En outre, l'EPA accroît la concentration des antioxydants dans la membrane des plaquettes, les protégeant ainsi contre les radicaux libres.
La consommation importante de gras oméga 3 par les Inuits et les Cris expliquerait le faible taux de maladies cardiovasculaires chez ces peuples où, paradoxalement, l'obésité touche près de 50 % de la population. Ces maladies y sont deux fois moins fréquentes que dans le reste de la population québécoise. Chez les Inuits européens, on compte 3 cas d'infarctus contre 40 chez les Danois, pour une population de 1000 habitants.

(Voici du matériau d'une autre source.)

Definition rateOrThrow (rateId : string) : ZoneMethod (nat * ShippingRate) :=
  p ← gets agg_props;
  lift (match list_find (fun r => sr_id r = rateId) (zn_rates p) with
        | Some found => Ok found
        | None => Err (NotFoundError "Shipping rate not found")
        end).
Definition updateRate (rateId : string) (input : RateInput) : ZoneMethod unit :=
  '(i, rate) ← rateOrThrow rateId;
  next ← lift (rate_validate (sr_id rate) input (sr_position rate));
  set_props (fun p => with_rates (<[i := next]> (zn_rates p)) p).
Definition removeRate (rateId : string) : ZoneMethod unit :=
  '(i, _) ← rateOrThrow rateId;
  set_props (fun p => with_rates (delete i (zn_rates p)) p).

(** The rates in display order. *)
Definition rates_in_order (p : ZoneProps) : list ShippingRate :=
  sort_by (fun a b => bool_decide (sr_position a <= sr_position b)) (zn_rates p).

(** ** Quotes ([domain/quote-rates.ts]) *)

Record QuoteLine := mkQuoteLine {
  ql_unitPriceMinor : Z; ql_quantity : Z; ql_requiresShipping : bool; ql_weightGrams : option Z }.
Record QuoteAddress := mkQuoteAddress { qa_country : string; qa_province : option string }.
Record QuotedRate := mkQuoted { qr_id : string; qr_name : string; qr_priceMinor : Z; qr_description : option string }.

Definition NO_SHIPPING_RATE_ID : string := "none".
Definition NO_SHIPPING_REQUIRED : QuotedRate := mkQuoted NO_SHIPPING_RATE_ID "No shipping required" 0 None.

Definition matchLevel (countries : list ZoneCountry) (address : QuoteAddress) : Z :=
  foldl (fun level country =>
    if bool_decide (zc_code country = REST_OF_WORLD) then Z.max level 1
    else if bool_decide (zc_code country = qa_country address) then
      match zc_provinces country, qa_province address with
      | None, _ => Z.max level 2
      | Some ps, Some province => if bool_decide (province ∈ ps) then 3 else level
      | Some _, None => level
      end
    else level) 0 countries.

Definition within (value : Z) (min max : option Z) : bool :=
  match min with None => true | Some lo => bool_decide (lo <= value) end &&
  match max with None => true | Some hi => bool_decide (value < hi) end.
Definition applies (condition : RateCondition) (subtotalMinor weightGrams : Z) : bool :=
  match condition with
  | rc_none => true
  | rc_orderPrice min max => within subtotalMinor min max
  | rc_weight min max => within weightGrams min max
  end.

(** The best zone so far, with its level. *)
Definition better_zone (address : QuoteAddress) (best : option ZoneProps * Z) (zone : ZoneProps) : option ZoneProps * Z :=
  let level := matchLevel (zn_countries zone) address in
  if bool_decide (best.2 < level) then (Some zone, level) else best.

En plus de leur effet préventif, les oméga 3 auraient un effet curatif : une dose quotidienne d'à peine un gramme abaisse de 30 % le risque de mortalité par maladie cardiovasculaire chez les patients qui ont fait un infarctus.
Remède universel?
Ce ne sont pas là leurs seules vertus. Chez des patients souffrant
d'arythmie cardiaque, on a diminué ce trouble de 52% lorsqu'un traitement à base d'oméga
9 (gras contenus notamment dans l'huile d'olive) a été remplacé par
un traitement à base d'oméga 3.
Ces derniers gras bloqueraient également la croissance des tumeurs cancéreuses, notamment dans les cas de cancer du côlon, en rétablissant le processus apoptotique (ou d'autodestruction) des cellules.

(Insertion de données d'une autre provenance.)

(** What a transaction committed, or why it did not. *)
Definition committed {S A} (m : M S A) (s : S) : result S := match m s with (Ok _, s') => Ok s' | (Err e, _) => Err e end.
Lemma committed_Ok {S A} (m : M S A) s s' : committed m s = Ok s' -> exists a, m s = (Ok a, s').
Proof. unfold committed. destruct (m s) as [[a|e] s1]; [|done]. intros [= <-]. by exists a. Qed.

Lemma bind_fails {S A B} (m : M S A) (g : A -> M S B) s e s' : m s = (Err e, s') -> (m ≫= g) s = (Err e, s').
Proof. unfold mbind, M_bind. by intros ->. Qed.

(** [must] of the mappers. *)
Definition must {A} (label : string) (r : result A) (what : string) : result A :=
  match r with
  | Ok a => Ok a
  | Err e => Err (UnexpectedError ("Corrupt " +:+ label +:+ " row: invalid " +:+ what +:+ " (" +:+ error_message e +:+ ")"))
  end.
(** [map] with what throws. *)
Fixpoint map_must {A B} (f : A -> result B) (l : list A) : result (list B) :=
  match l with [] => Ok [] | x :: l' => y ← f x; ys ← map_must f l'; Ok (y :: ys) end.

Section lifecycle.
Context {P C K St E : Type} `{EqDecision St} `{Lifecycle P C K St E}.
(** What a column of type [uuid] accepts. *)
Context (uuid : string -> bool).
Abbreviation LStore := (LifecycleStore C K E).

#[export] Instance lifecycle_table : Table LStore C E := {
  tbl_rows := ls_rows;
  tbl_set l s := mkStore l (ls_attempts s) (ls_outbox s);
  tbl_publish l s := mkStore (ls_rows s) (ls_attempts s) (ls_outbox s ++ l);
  tbl_name := lc_name;
  tbl_columns := lc_columns;
  tbl_clash _ _ _ := false }.
#[export] Instance lifecycle_laws : TableLaws LStore C E.
Proof. split; done. Qed.

(** [createMany({ skipDuplicates: true })] *)
Definition add_attempt (tenantId parentId : string) (rows : list (AttemptRow K)) (a : Attempt K) : list (AttemptRow K) :=
  if existsb (fun r => bool_decide (at_id (ar_attempt r) = at_id a)) rows then rows else rows ++ [mkAttemptRow tenantId parentId a].
Definition createMany_attempts (tenantId parentId : string) (log : list (Attempt K)) : M LStore unit := fun s =>
  if existsb (fun a => negb (uuid (at_id a))) log then (Err (UnexpectedError "invalid input syntax for type uuid"), s)
  else (Ok tt, mkStore (ls_rows s) (foldl (add_attempt tenantId parentId) (ls_attempts s) log) (ls_outbox s)).

(** The aggregate as its columns. *)
Definition as_row (a : Aggregate P E) : Aggregate C E := mkAgg (agg_id a) (agg_version a) (agg_events a) (lc_toRow (agg_props a)).

(** [save]: the row under its version, the whole log, the events, whose ids are those of the outbox rows. *)
Definition unstorable_events (events : list (EventMeta * E)) : bool := existsb (fun e => negb (uuid (eventId e.1))) events.
Definition lc_save (a : Aggregate P E) (tenantId : string) : M LStore unit :=
  save_row (as_row a) tenantId;;
  createMany_attempts tenantId (agg_id a) (lc_attempts (agg_props a));;
  throw_if (unstorable_events (agg_events a)) (UnexpectedError "invalid input syntax for type uuid").

(** [include: { attempts: { orderBy: { occurredAt: "asc" } } }] *)
Definition log_of (id : string) (s : LStore) : list (Attempt K) :=
  sort_by (fun a b => bool_decide (at_occurredAt a <= at_occurredAt b)) (ar_attempt <$> filter (fun r => ar_parentId r = id) (ls_attempts s)).
Definition hydrate (s : LStore) (a : Aggregate C E) : result (Aggregate P E) :=
  p ← lc_toDomain (agg_props a) (log_of (agg_id a) s);
  Ok (mkAgg (agg_id a) (agg_version a) [] p).
Definition lc_find (id tenantId : string) (s : LStore) : result (option (Aggregate P E)) :=
  match find_by_id id tenantId s with
  | Some a => a ← hydrate s a; Ok (Some a)
  | None => Ok None
  end.

(** A use case's transaction: load, call, save. *)
Definition lc_load (message id tenantId : string) (s0 : LStore) : M LStore (Aggregate P E) :=
  found ← lift (lc_find id tenantId s0); require message found.
Definition lc_call (message id tenantId : string) (m : M (Aggregate P E) unit) (s0 : LStore) : M LStore (Aggregate P E) :=
  a ← lc_load message id tenantId s0;
  a ← call a m;
  lc_save a tenantId;;
  mret a.

(** ** Events and statuses *)

(** The status the moves lead to from [from], each along the table. *)
Fixpoint replay (from : St) (moves : list (St * St)) : option St :=
  match moves with
  | [] => Some from
  | (a, b) :: l => if bool_decide (a = from) && lc_can a b then replay b l else None
  end.

Lemma replay_app from l1 l2 : replay from (l1 ++ l2) = replay from l1 ≫= fun st => replay st l2.
Proof. revert from. induction l1 as [|[a b] l1 IH]; intros from; cbn; [done|]. by destruct (_ && _). Qed.

Definition moves_of (events : list (EventMeta * E)) : list (St * St) := omap (fun e => lc_moved e.2) events.

(** A method whose events, from the status it finds, lead to the status it leaves. *)
Definition traced {A} (m : M (Aggregate P E) A) : Prop :=
  forall a r a', m a = (Ok r, a') ->
    agg_id a' = agg_id a /\ agg_version a' = agg_version a /\
    exists events, agg_events a' = agg_events a ++ events /\ Forall (fun e => aggregateId e.1 = agg_id a) events /\
      replay (lc_status (agg_props a)) (moves_of events) = Some (lc_status (agg_props a')).

Lemma traced_pure {A} (f : Aggregate P E -> result A) : traced (fun a => (f a, a)).
Proof. intros a r a' [= _ <-]. split; [done|]. split; [done|]. exists []. rewrite app_nil_r. split; [done|]. by split. Qed.
Lemma traced_ret {A} (x : A) : traced (mret x).
Proof. exact (traced_pure (fun _ => Ok x)). Qed.
Lemma traced_lift {A} (x : result A) : traced (lift x).
Proof. exact (traced_pure (fun _ => x)). Qed.
Lemma traced_gets {A} (f : Aggregate P E -> A) : traced (gets f).
Proof. exact (traced_pure (fun a => Ok (f a))). Qed.
Lemma traced_throw_if b e : traced (throw_if b e).
Proof. intros a r a'. unfold throw_if. destruct b; [done|]. exact (traced_pure (fun _ => Ok tt) a r a'). Qed.
Lemma traced_throw {A} e : traced (throw (A := A) e).
Proof. exact (traced_pure (fun _ => Err e)). Qed.
Lemma traced_bind {A B} (m : M (Aggregate P E) A) (g : A -> M (Aggregate P E) B) :
  traced m -> (forall x, traced (g x)) -> traced (m ≫= g).
Proof.
  intros Hm Hg a r a' (x & a1 & H1 & H2)%bind_Ok. destruct (Hm _ _ _ H1) as (I1 & V1 & ev1 & E1 & F1 & R1), (Hg _ _ _ _ H2) as (I2 & V2 & ev2 & E2 & F2 & R2).
  split; [congruence|]. split; [congruence|]. exists (ev1 ++ ev2). rewrite E2, E1, app_assoc. split; [done|]. split.
  - apply Forall_app. split; [done|]. by rewrite <- I1.
  - unfold moves_of. rewrite omap_app, replay_app. unfold moves_of in R1. rewrite R1. exact R2.
Qed.
(** A field that is not the status. *)
Lemma traced_set f : (forall p, lc_status (f p) = lc_status p) -> traced (set_props f).
Proof.
  intros Hf a r a' ->%set_props_Ok. split; [done|]. split; [done|]. exists []. rewrite app_nil_r. split; [done|]. split; [done|]. cbn. by rewrite Hf.
Qed.
(** A transition: checked against the table, written to the status, published. *)
Lemma traced_transition to err set ev eid at_ :
  (forall p, lc_status (set p) = to) -> (forall p, lc_moved (ev p) = Some (lc_status p, to)) ->
  traced (p ← gets agg_props; throw_if (negb (lc_can (lc_status p) to)) (err p);; set_props set;; addDomainEvent eid at_ (ev p)).
Proof.
  intros Hset Hev a r a' Hm. agg_inv. split; [done|]. split; [done|]. eexists. split; [reflexivity|]. split; [by repeat constructor|].
  unfold moves_of. cbn. rewrite Hev, Hset. cbn. rewrite bool_decide_true by done. cbn. by match goal with Hc : lc_can _ _ = true |- _ => rewrite Hc end.
Qed.
(** An event that names no transition. *)
Lemma traced_note eid at_ ev : lc_moved ev = None -> traced (addDomainEvent eid at_ ev).
Proof.
  intros Hev a r a' Hm. agg_inv. split; [done|]. split; [done|]. eexists. split; [reflexivity|]. split; [by repeat constructor|]. unfold moves_of. cbn. by rewrite Hev.
Qed.

(** ** What a transaction commits *)

(** The moves published for one aggregate. *)
Definition published_moves (id : string) (s : LStore) : list (St * St) :=
  moves_of (filter (fun e => aggregateId e.1 = id) (snd <$> ls_outbox s)).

Dix grammes d'oméga 3 par jour réduiraient de 59 % les rechutes chez les patients atteints de la maladie de Crohn. D'autres études démontrent les bienfaits de ces gras dans la lutte contre l'arthrite rhumatoïde, l'hyperactivité, les migraines et les désordres de la personnalité.
Quant aux femmes enceintes risquant un accouchement prématuré, 1,3 gramme d'oméga 3 tous les jours prolonge la grossesse de quatre à cinq jours. La gamme des effets salutaires semble tellement large qu'une personne de l'assistance a demandé au Dr Lévy ce que les oméga 3 ne faisaient pas!
Toxicité
Comme on trouve les oméga 3 surtout dans les poissons gras comme le saumon, le maquereau, le hareng et la truite, certains craignent qu'une hausse de la consommation de ces poissons - pour une moyenne de deux repas par semaine - comporte des risques à cause de leur forte teneur en mercure.

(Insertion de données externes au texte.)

(** Kinds without a status are recorded only. (A name every JavaScript object inherits is not a kind.) *)
Definition KIND_TO_STATUS : list (string * FulfillmentStatus) :=
  [("dispatched", shipment_dispatched); ("in_transit", in_transit); ("out_for_delivery", out_for_delivery); ("delivered", delivered);
   ("delivery_failed", delivery_failed); ("returned", returned)].
Definition status_of_kind (kind : string) : option FulfillmentStatus :=
  snd <$> find_first (fun e => bool_decide (e.1 = kind)) KIND_TO_STATUS.
Definition webhook_call (kind eid : string) (now : Z) : FulfillmentM unit :=
  recordCarrierWebhook kind now;;
  match status_of_kind kind with Some toStatus => transition toStatus eid now | None => mret tt end.
Definition webhook_tx (eid : string) (now : Z) (tenantId id kind : string) (s0 : FulfillmentStore) : StoreM FulfillmentOrder :=
  a ← load id tenantId s0;
  a ← call a (webhook_call kind eid now);
  save a tenantId;;
  mret a.

(** *** The use cases over the world

    The ports report to Orders, notify, reserve at Inventory and ship at the carrier; the log of
    webhooks recorded is kept by the process, in memory. *)

Context {X : Type}.
Record Ports := mkPorts {
  reportFulfillmentOutcome : string -> string -> string -> M X unit;
  notify : string -> string -> string -> M X unit;
  inventory_reserve : string -> list (string * Z) -> string -> M X ReservationResult;
  provider_createShipment : string -> string -> string -> string -> M X ProviderShipment }.
Context (ports : Ports).

Abbreviation FulfillmentWorld := (World (ServiceDb FulfillmentStore) X).

Definition notifyBestEffort (a : FulfillmentOrder) (tenantId : string) : M FulfillmentWorld unit :=
  let orderRef := fo_orderRef (agg_props a) in let status := status_name (fo_status (agg_props a)) in
  best_effort (outside (reportFulfillmentOutcome ports orderRef status tenantId);; outside (notify ports orderRef status tenantId)).

Record StatusOutput := mkStatusOutput { so_id : string; so_status : FulfillmentStatus }.
Definition output (a : FulfillmentOrder) : StatusOutput := mkStatusOutput (agg_id a) (fo_status (agg_props a)).

Definition AdvanceFulfillment (eid : string) (now : Z) (tenantId id : string) (toStatus : FulfillmentStatus) : M FulfillmentWorld StatusOutput :=
  transactional (
    s0 ← read (fun s => s);
    a ← stored (advance_tx eid now tenantId id toStatus s0);
    notifyBestEffort a tenantId;;
    mret (output a)).

(** [RequestReservation]: reserve in a transaction, ask Inventory, settle in another. *)
Definition MAX_CONCURRENCY_RETRIES : nat := 5.
Definition RequestReservation (eids : nat -> string) (now : Z) (tenantId id : string) : M FulfillmentWorld StatusOutput :=
  reservation ← retry_conflicts MAX_CONCURRENCY_RETRIES (fun attempt =>
    transactional (s0 ← read (fun s => s); stored (reserve_tx (eids attempt) now tenantId id (bool_decide (attempt = 1%nat)) s0)));
  if negb (ro_proceedToPort reservation) then mret (mkStatusOutput id (ro_status reservation))
  else
    result ← outside (inventory_reserve ports (ro_orderRef reservation) (ro_items reservation) tenantId);
    retry_conflicts MAX_CONCURRENCY_RETRIES (fun attempt =>
      transactional (
        s0 ← read (fun s => s);
        '(a, settled) ← stored (settle_reservation_tx (eids (5 + attempt)%nat) now tenantId id result s0);
        (if (settled : bool) then notifyBestEffort a tenantId else mret tt);;
        mret (output a))).

(** [CreateShipment] *)
Definition shipment_precheck (tenantId id : string) (s0 : FulfillmentStore) : result (bool * string * FulfillmentStatus) :=
  found ← findById id tenantId s0;
  match found with
  | None => Err (NotFoundError "Fulfillment order not found")
  | Some a =>
      let st := fo_status (agg_props a) in
      if bool_decide (st = shipment_created) then Ok (true, fo_orderRef (agg_props a), st)
      else if negb (bool_decide (st = packing_completed)) then
        Err (BusinessRuleError ("Cannot transition fulfillment from " +:+ quoted (status_name st) +:+ " to " +:+ quoted "shipment_created"))
      else Ok (false, fo_orderRef (agg_props a), st)
  end.
Definition shipment_key (id : string) : string := id +:+ ":shipment".
Definition CreateShipment (eids : nat -> string * string) (now : Z) (tenantId id : string) : M FulfillmentWorld StatusOutput :=
  s0 ← read (fun s => s);
  '(alreadyShipped, orderRef, status) ← lift (shipment_precheck tenantId id s0);
  if (alreadyShipped : bool) then mret (mkStatusOutput id status)
  else
    shipment ← outside (provider_createShipment ports tenantId id orderRef (shipment_key id));
    retry_conflicts MAX_CONCURRENCY_RETRIES (fun attempt =>
      transactional (
        s0 ← read (fun s => s);
        a ← stored (settle_shipment_tx (eids attempt) now tenantId id shipment s0);
        notifyBestEffort a tenantId;;
        mret (output a))).

(** [RecordCarrierWebhook] ([record-carrier-webhook.use-case.ts]): the set is marked after the save. *)
Definition RecordCarrierWebhook (eid : string) (now : Z) (tenantId id carrier eventId kind : string) : M FulfillmentWorld (StatusOutput * bool) :=
  lift (_ ← Guard.againstEmpty carrier "carrier"; _ ← Guard.againstEmpty eventId "eventId"; Ok tt);;
  transactional (
    s0 ← read (fun s => s);
    a ← stored (load id tenantId s0);
    processed ← hasProcessed carrier eventId tenantId;
    if (processed : bool) then mret (output a, true)
    else
      a ← stored (webhook_tx eid now tenantId id kind s0);
      markProcessed carrier eventId tenantId;;
      mret (output a, false)).

Definition GetFulfillmentByOrder (tenantId orderRef : string) : M FulfillmentWorld FulfillmentOrder :=
  found ← read (findByOrderRef orderRef tenantId);
  found ← lift found;
  match found with Some a => mret a | None => throw (NotFoundError "No fulfillment order found for this order") end.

«Le mercure est cancérigène et réduit les bienfaits des oméga 3, reconnaît le Dr Lévy. Mais certaines gélules en vente libre sont exemptes de mercure et de cholestérol.» Et si les Inuits ne présentent pas plus de cas de cancer que le reste de la population, c'est probablement parce que les poissons des mers du nord sont moins contaminés par le mercure que ceux du marché, avance le chercheur.
Par ailleurs, les saumons d'élevage seraient moins riches en oméga 3 que les saumons sauvages parce qu'ils ne sont pas nourris au phytoplancton. On peut également trouver de grandes concentrations d'oméga 3 dans l'huile de lin, l'huile de canola, les noix et les légumineuses.
Dans l'alimentation des Canadiens, l'apport en acides gras polyinsaturés de type oméga 6 (amandes, huiles de tournesol, d'arachide et de maïs) est 15 fois plus grand que l'apport issu de sources riches en oméga 3. Le Dr Lévy considère qu'il faudrait réduire cet écart, mais il est nécessaire de poursuivre les recherches pour arriver à fixer un rapport plus équilibré. Certains chercheurs suggèrent que l'apport en oméga 3 devrait compter pour le sixième de nos besoins en gras polyinsaturés.